I was asked to take part in a debate about the future of business at the annual British Chambers of Commerce Conference at Central Hall Westminster last week and to give my view of what business needs to be looking at to get through the downturn and thrive.
There was so much I could say, but I decided to concentrate on the concept of business concentrating on the simple things and thinking about what makes people happy and what makes places liveable. We are in times where many are thinking of getting through tough economic situations and it surely makes sense to concentrate on the basics.
Here are my notes, I thought I would share them with you and I hope to return to them at some stage.
What are the major contributors to quality of life? Stimulating and rewarding employment, decent desirable affordable homes, access to leisure, decent education and ability to enjoy a stimulating social life and being able to feel that you are in touch with keep up an evolving world. Little has changed since time immemorial.
Humans have ideas and they like making these ideas come to life, they like selling them to other humans.
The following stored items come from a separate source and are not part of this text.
(** X20.  [refreshListeners()] on a mounted container whose nodes have one
    identity each.  It first gives identifiers to typed elements
    ([processExistingDOMContent]), then replaces every tagged element by
    its clone, then styles the tagged elements.  The markup of the
    container afterwards is the markup after the first step with the base
    styling (and [draggable]) on the tagged elements that have a
    non-empty identifier: the cloning changes no tag, attribute, style or
    text.  But no tagged element is the node it was: every element that
    was tagged before is out of the container, another node being in its
    place, so that a reference taken before - as the selection state
    holds one - refers to no node of the container any more.  The
    selection state itself is not touched. *)
Theorem refreshListeners_replaces_elements (B : Browser) (random5 : nat -> string)
  (hasDragStart : bool) (w : World) (e : Element) (cs : list Node) :
  contentRef w = Some (ElementNode e cs) ->
  uniqueIds (ElementNode e cs) ->
  allocatedBelow (nextNode w) (ElementNode e cs) ->
  exists cs1 cs' : list Node,
    contentRef (snd (processExistingDOMContent B random5 w)) = Some (ElementNode e cs1)
    /\ contentRef (refreshListeners B random5 hasDragStart w) = Some (ElementNode e cs')
    /\ map withoutIdentities cs'
       = map withoutIdentities (map (mapElements (attachTo hasDragStart)) cs1)
    /\ uniqueIds (ElementNode e cs')
    /\ (forall x, In x (forestElements cs) -> tagged x = true ->
                  ~ In (nid x) (forestIds cs'))
    /\ selection (refreshListeners B random5 hasDragStart w) = selection w.
Proof.
  intros Hc Hu Hb. set (c0 := ElementNode e cs) in *.
  assert (Hk0 : roundsKeep (fun x : Element => x)) by (split; reflexivity).
  assert (Hm0 : forall x, In x (elements c0) -> manuallyTagged x x)
    by (intros x _; left; reflexivity).
  destruct (decideAll_invariants c0 Hu B random5 (forestElements cs) (fun x => x) 0
              Hk0 Hm0) as (Hk1 & Hm1 & _ & Helse & _ & _).
  pose proof (manual_pass_changes B random5 w e cs Hc Hu) as Hw1. fold c0 in Hw1.
  destruct (decideAll B random5 c0 (forestElements cs) (fun x => x, 0)) as [G1 k1].
  cbn [fst snd] in *.
  assert (Hroot : G1 e = e).
  { apply Helse. apply uniqueIds_node in Hu as [Hroot _]. exact Hroot. }
  set (cs1 := map (mapElements G1) cs).
  assert (Hc1 : mapElements G1 c0 = ElementNode e cs1).
  { unfold c0. cbn [mapElements]. rewrite Hroot. reflexivity. }
  assert (Hids1 : map nid (elements (ElementNode e cs1)) = map nid (elements c0)).
  { rewrite <- Hc1. apply mapElements_ids. apply Hk1. }
  assert (Hu1 : uniqueIds (ElementNode e cs1)) by (unfold uniqueIds; rewrite Hids1; exact Hu).
  assert (Hb1 : allocatedBelow (nextNode w) (ElementNode e cs1))
    by (unfold allocatedBelow; rewrite Hids1; exact Hb).
  set (L1 := querySelectorAll tagged (ElementNode e cs1)).
  assert (HL1 : forall x, In x L1 -> nid x <> nid e /\ nid x < nextNode w).
  { intros x Hx. unfold L1, querySelectorAll, descendantElements in Hx.
    cbn [childrenOf] in Hx. apply filter_In in Hx as [Hx _].
    change (flat_map elements cs1) with (forestElements cs1) in Hx.
    assert (Hi : In (nid x) (forestIds cs1)) by (apply in_map; exact Hx).
    split.
    - apply uniqueIds_node in Hu1 as [Hr _]. intros E. apply Hr. rewrite <- E. exact Hi.
    - unfold allocatedBelow in Hb1. rewrite elements_node in Hb1. cbn [map] in Hb1.
      inversion Hb1 as [|a b _ Hrest]; subst. rewrite Forall_forall in Hrest.
      apply Hrest. exact Hi. }
  destruct (replaceByClone_rounds L1 e cs1 (nextNode w) Hu1 Hb1 HL1)
    as (cs2 & next2 & E2 & Hu2 & _ & _ & Hw2 & Hgone & _).
  set (F := fun x => if tagged x then attachTo hasDragStart x else x).
  exists cs1, (map (mapElements F) cs2).
  assert (Hrefresh : refreshListeners B random5 hasDragStart w
                     = withContent (ElementNode e (map (mapElements F) cs2))
                         (withNextNode next2 (withContent (ElementNode e cs2)
                            (withContent (ElementNode e cs1) w)))).
  { unfold refreshListeners. rewrite Hc, Hw1, Hc1. cbn [snd].
    unfold removeAllEventListeners. cbn [contentRef withContent nextNode].
    fold L1. rewrite E2. unfold attachEventListeners.
    cbn [contentRef withContent withNextNode].
    rewrite (forEach_selected tagged (attachTo hasDragStart) e cs2
               (attachTo_nid hasDragStart) Hu2).
    reflexivity. }
  rewrite Hrefresh, Hw1, Hc1. cbn [snd contentRef withContent withNextNode selection].
  split; [reflexivity|]. split; [reflexivity|].
  assert (HF : forall n, mapElements F n = mapElements (attachTo hasDragStart) n).
  { intros n. apply mapElements_ext. intros x _. apply attachTo_tagged_only. }
  assert (Hids3 : forestIds (map (mapElements F) cs2) = forestIds cs2).
  { unfold forestIds. rewrite forestElements_mapElements, map_map.
    apply map_ext. intros x. unfold F. rewrite attachTo_tagged_only. apply attachTo_nid. }
  split.
  { rewrite !map_map.
    transitivity (map (fun n => mapElements (attachTo hasDragStart) (withoutIdentities n)) cs2).
    - apply map_ext. intros n. rewrite HF.
      apply withoutIdentities_mapElements. intros i x. apply attachTo_setNid.
    - rewrite <- (map_map withoutIdentities (mapElements (attachTo hasDragStart))), Hw2.
      rewrite map_map. apply map_ext. intros n. symmetry.
      apply withoutIdentities_mapElements. intros i x. apply attachTo_setNid. }
  split.
  { apply uniqueIds_node in Hu2 as [Hr2 Hnd2]. apply uniqueIds_node.
    rewrite Hids3. auto. }
  split; [|reflexivity].
  intros x Hx Ht. rewrite Hids3.
  assert (Hx1 : G1 x = x).
  { destruct (Hm1 x) as [H|(Hun & _)]; [unfold c0; rewrite elements_node; right; exact Hx
                                       | exact H | congruence]. }
  replace (nid x) with (nid (G1 x)) by (rewrite Hx1; reflexivity).
  apply Hgone. unfold L1, querySelectorAll, descendantElements. cbn [childrenOf].
  apply filter_In. split.
  - change (flat_map elements cs1) with (forestElements cs1). unfold cs1.
    rewrite forestElements_mapElements. apply in_map. exact Hx.
  - rewrite Hx1. exact Ht.
Qed.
The UK is a country full of creative ideas, but the people who are full of these creative ideas need affordable opportunities to sell. Much of the affordable entry points that were around when I started out in the 80s have been bought by pension funds and many of these wont deal with start ups. A radical solution would be to force Pension Fund landlords to have a percentage compliment of start ups (without financial backing and guarantees) in their portfolios.
Where are the start up opportunities today? Where are the Kensington Markets of today? The internet doesn’t fully replace that – so much is learnt from seeing the whites of customer’s eyes. You can’t get that from the internet.
So much of the manufacturing that we could access back in the early 80s is no longer on our doorstep and manufacturing in China is too big a barrier for many start ups. We need to bring it home. Back when we started out, we could make all our footwear in the UK. Try doing that today. It would have been a step too far for us to manufacture in China.
Today with security of supply from China proving difficult as they cater for their growing middle classes isn’t it time that UK retailers really got behind UK manufacturers rather than hitting them with cut throat terms based on knowledge that manufacturing order books are down. Isn’t it about time that we stopped kicking ourselves in the shin in this respect?
Having said that, we come across UK manufacturers who cannot see opportunity and are afraid of innovation, here is where there is some education to do.
For most a happy life involves decent desirable affordable homes in accessible locations with access to leisure and social opportunities. We all know how far we have and are, falling behind on this, building around 100,000 homes a year when we need 300,000 at least, and often building unsuitable ones in crap locations.
Most importantly have we got leaders who keep up with a fast moving world and who drive for quality in ensuring the above is met and bench marked against rest of UK and the rest of the world? I am not just talking about the political leaders from Whitehall but the local councilors who represent local communities. My experience is of well meaning, decent folk who are either at or approaching retirement age. How can they hope to fully understand the way a 16 year old wants to enjoy their life? We desperately need to come up with a way whereby those in their 20s, 30s and 40s feel they want to and can participate in local politics at times when they are building their careers, paying their mortgage and bringing up a family.
Is regeneration money being spent sensibly? Should more be spent on encouraging creative sorts to move into an area? The history of regeneration money being foisted on areas that are suffering is not that rosy. Conversely the once downtrodden areas that are colonised by the creative community often become thriving, productive areas relatively. Don’t throw gentrification back at me. Look at the reality.